Après Fukushima (2) : relire Tanizaki

Les catastrophes du Japon m’ont amené à relire l’essai de Junichirô Tanizaki, Éloge de l’ombre. Je voulais m’appuyer sur un point de vue japonais pour échapper aux formules des journalistes français. Ce livre, publié en 1933, souligne des problématiques qui restent actuelles. L’auteur y insiste sur les différences entre l’esprit japonais et l’esprit occidental. On y trouve cette remarque : « si l’Orient et l’Occident avaient, chacun de leur côté et indépendamment, élaboré des civilisations scientifiques distinctes, que seraient les formes de notre société et à quel point seraient-elles différentes de ce qu’elles sont ? » Et de choisir un exemple : le stylo et le pinceau. L’inventeur du stylo fut un Occidental : il l’a muni d’une plume métallique. Si l’inventeur avait été un Chinois ou un Japonais, il l’aurait plutôt conçu avec un pinceau, précise l’auteur.
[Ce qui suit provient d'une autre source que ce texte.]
(** One round of the loop after the pixel is set. *)
Lemma line_step nx ny err : 0 <= nx <= dx -> 0 <= ny <= dy -> ~ (nx = dx /\ ny = dy) ->
  err = (ny + 1) * dx - (nx + 1) * dy -> -2 * dy <= err <= 2 * dx ->
  exists nx' ny' err', nx <= nx' <= nx + 1 /\ ny <= ny' <= ny + 1 /\ nx + ny < nx' + ny' /\ nx' <= dx /\ ny' <= dy /\
    err' = (ny' + 1) * dx - (nx' + 1) * dy /\ -2 * dy <= err' <= 2 * dx /\
    forall fuel color s,
    (e2 ← lift (smul 32 2 err);
     '(err, x1) ←
       (if - dy <=? e2 then
          err ← lift (sadd 32 err (- dy)); x1 ← lift (sadd 32 (X1 + sx * nx) sx); mret (err, x1)
        else mret (err, X1 + sx * nx));
     '(err, y1) ←
       (if e2 <=? dx then
          err ← lift (sadd 32 err dx); y1 ← lift (sadd 32 (Y1 + sy * ny) sy); mret (err, y1)
        else mret (err, Y1 + sy * ny));
     line_loop fuel dx (- dy) sx sy X2 Y2 color x1 y1 err) s =
    line_loop fuel dx (- dy) sx sy X2 Y2 color (X1 + sx * nx') (Y1 + sy * ny') err' s.
Proof using All.
  intros Hnx Hny Hne He Hb. assert (0 <= dx < 2 ^ 28 /\ 0 <= dy < 2 ^ 28) as [Hdx Hdy] by lia.
  destruct (bresenham_steps dx dy nx ny) as (Sx & Sy & Sor); try lia. rewrite <- He in *.
  pose proof (step_x nx Hnx) as [Bx _]. pose proof (step_y ny Hny) as [By _].
  assert (Hsx : Z.abs sx = 1) by (destruct sign_x as [[-> _]|[-> _]]; done).
  assert (Hsy : Z.abs sy = 1) by (destruct sign_y as [[-> _]|[-> _]]; done).
  exists (if - dy <=? 2 * err then nx + 1 else nx), (if 2 * err <=? dx then ny + 1 else ny),
    (err + (if - dy <=? 2 * err then - dy else 0) + (if 2 * err <=? dx then dx else 0)).
  assert (Hmul : smul 32 2 err = Ret (2 * err)).
  { unfold smul, sarith. by rewrite (proj2 (Z.leb_le _ _)), (proj2 (Z.ltb_lt _ _)) by lia. }
  destruct (Z.leb_spec (- dy) (2 * err)), (Z.leb_spec (2 * err) dx); try lia;
    split_and!; try lia; intros fuel color s; erewrite stbind_step by (by rewrite Hmul);
    rewrite ?(proj2 (Z.leb_le (- dy) (2 * err))), ?(proj2 (Z.leb_gt (- dy) (2 * err))),
      ?(proj2 (Z.leb_le (2 * err) dx)), ?(proj2 (Z.leb_gt (2 * err) dx)) by lia.
  - erewrite stbind_step.
    2: { do 2 erewrite stbind_step by (by rewrite sadd_ok by (unfold sfits; lia)). done. }
    cbv beta iota. erewrite stbind_step.
    2: { do 2 erewrite stbind_step by (by rewrite sadd_ok by (unfold sfits; lia)). done. }
    cbv beta iota. f_equal; lia.
  - erewrite stbind_step.
    2: { do 2 erewrite stbind_step by (by rewrite sadd_ok by (unfold sfits; lia)). done. }
    cbv beta iota. erewrite stbind_step by done. cbv beta iota. f_equal; lia.
  - erewrite stbind_step by done. cbv beta iota. erewrite stbind_step.
    2: { do 2 erewrite stbind_step by (by rewrite sadd_ok by (unfold sfits; lia)). done. }
    cbv beta iota. f_equal; lia.
Qed.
L’encre employée n’aurait pas été bleue, mais noire, semblable à de l’encre de Chine. Et le papier industriel fabriqué pour ce stylo-pinceau eut été différent. D.T.Suzuki, prolongeant cette réflexion, a écrit quelques années plus tard : Le « pinceau à poil doux […] si docile et si flexible, […] mis entre les mains de l’artiste fut un événement heureux. Les lignes et les traits qu’il trace ont une fraîcheur, une tendresse et une grâce que l’on peut saisir dans les objets animés de la nature, et particulièrement dans le corps humain. Si l’instrument utilisé avait été un morceau d’acier rigide et résistant, le résultat aurait été le contraire. »
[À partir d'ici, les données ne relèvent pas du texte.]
(** A span of 32-bit pixels whose end lies before its start underflows. *)
Lemma backward_span x1 x2 y (k : Z -> Z -> st mem unit) m : x2 < x1 -> debug_assertions = true ->
  (base_off ← lift (offset f x1 y); n ← lift (sub 32 x2 x1); k base_off n) m = Panic.
Proof using.
  intros Hlt Hd. unfold mbind, st_bind, lift. destruct (offset_debug x1 y Hd) as [->|(o & ->)]; [done|].
  cbn [mbind outcome_bind]. by rewrite sub_underflow.
Qed.

Lemma hline_plot x1 x2 y c m : 0 <= c < 2 ^ 32 -> 0 <= x1 -> 0 <= x2 -> 0 <= y ->
  if (y <? mheight f) && (Z.min x2 (mwidth f - 1) <? Z.min x1 (mwidth f - 1)) && (mbytes f =? 4)
  then debug_assertions = true -> mb2_draw_hline f x1 x2 y c m = Panic
  else mb2_draw_hline f x1 x2 y c m =
    plot_pixels f (if y <? mheight f then row_points (Z.min x1 (mwidth f - 1)) (Z.min x2 (mwidth f - 1) + 1) y else []) c m.
Proof using Hf.
  intros Hc Hx1 Hx2 Hy. pose proof (fo_width _ Hf). destruct width_fits as [? _].
  destruct (Z.ltb_spec y (mheight f)) as [Hlt|Hge]; cbn [andb].
  2: { unfold mb2_draw_hline. by rewrite (proj2 (Z.leb_le _ _)). }
  set (a := Z.min x1 (mwidth f - 1)). set (b := Z.min x2 (mwidth f - 1)).
  assert (Hab : 0 <= a < mwidth f /\ 0 <= b < mwidth f) by lia.
  assert (E : mb2_draw_hline f x1 x2 y c m = (if mbytes f =? 4 then
       base_off ← lift (offset f a y); n ← lift (sub 32 b a); fill_words (S (Z.to_nat n)) (mbase f + base_off) (c mod 2 ^ 24)
     else fill_row f (Z.to_nat (b - a + 1)) a y (c mod 2 ^ 24)) m).
  { unfold mb2_draw_hline. rewrite (proj2 (Z.leb_gt _ _)) by lia.
    erewrite stbind_step by (by rewrite sub_ok by (unfold fits; lia)). cbv beta zeta.
    by erewrite stbind_step by (by rewrite pack_color_ok). }
  rewrite E. clear E. clearbody a b.
  destruct (Z.eqb_spec (mbytes f) 4) as [Eb|]; rewrite ?andb_true_r, ?andb_false_r.
  - destruct (Z.ltb_spec b a); [intros Hd; by apply backward_span|].
    rewrite <- hspan_plot by (done || lia). rewrite (proj2 (Z.eqb_eq _ _) Eb).
    erewrite stbind_step by (by rewrite (row_offset f Hf) by (done || lia)). cbv beta.
    erewrite stbind_step by (by rewrite sub_ok by (unfold fits; lia)). cbv beta.
    by replace (S (Z.to_nat (b - a))) with (Z.to_nat (b + 1 - a)) by lia.
  - destruct (Z.le_gt_cases a (b + 1)).
    + rewrite <- hspan_plot by (done || lia). rewrite (proj2 (Z.eqb_neq _ _)) by done.
      by replace (b - a + 1) with (b + 1 - a) by lia.
    + unfold row_points. rewrite seqZ_nil by lia. by replace (Z.to_nat (b - a + 1)) with 0%nat by lia.
Qed.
A partir de l’ère Meiji, à la fin du XIXe siècle, les Japonais ont imité l’Occident pour se moderniser. Ils ont vite adopté l’électricité. Dans son essai, Tanizaki précise qu’un voyageur japonais de retour de Paris lui a dit que « Tôkyô ou Osaka seraient sensiblement mieux éclairés que les grandes cités d’Europe. Á Paris, en plein Champs-Elysées, il y aurait, paraît-il, encore des maisons éclairées au pétrole, quand au Japon il faudrait, pour trouver ce mode d’éclairage, se rendre au fond des montagnes les plus reculées. » Après la seconde guerre mondiale, les villes japonaises ont connu une débauche d’éclairages et d’enseignes au néon. La croissance économique de cette nouvelle puissance a demandé beaucoup d’énergie. Pour disposer d’électricité, les élites japonaises n’ont pas hésité à faire le choix de centrales nucléaires dans des zones hautement sismiques. Un choix qui semble aujourd’hui un pari risqué, voire inconsidéré.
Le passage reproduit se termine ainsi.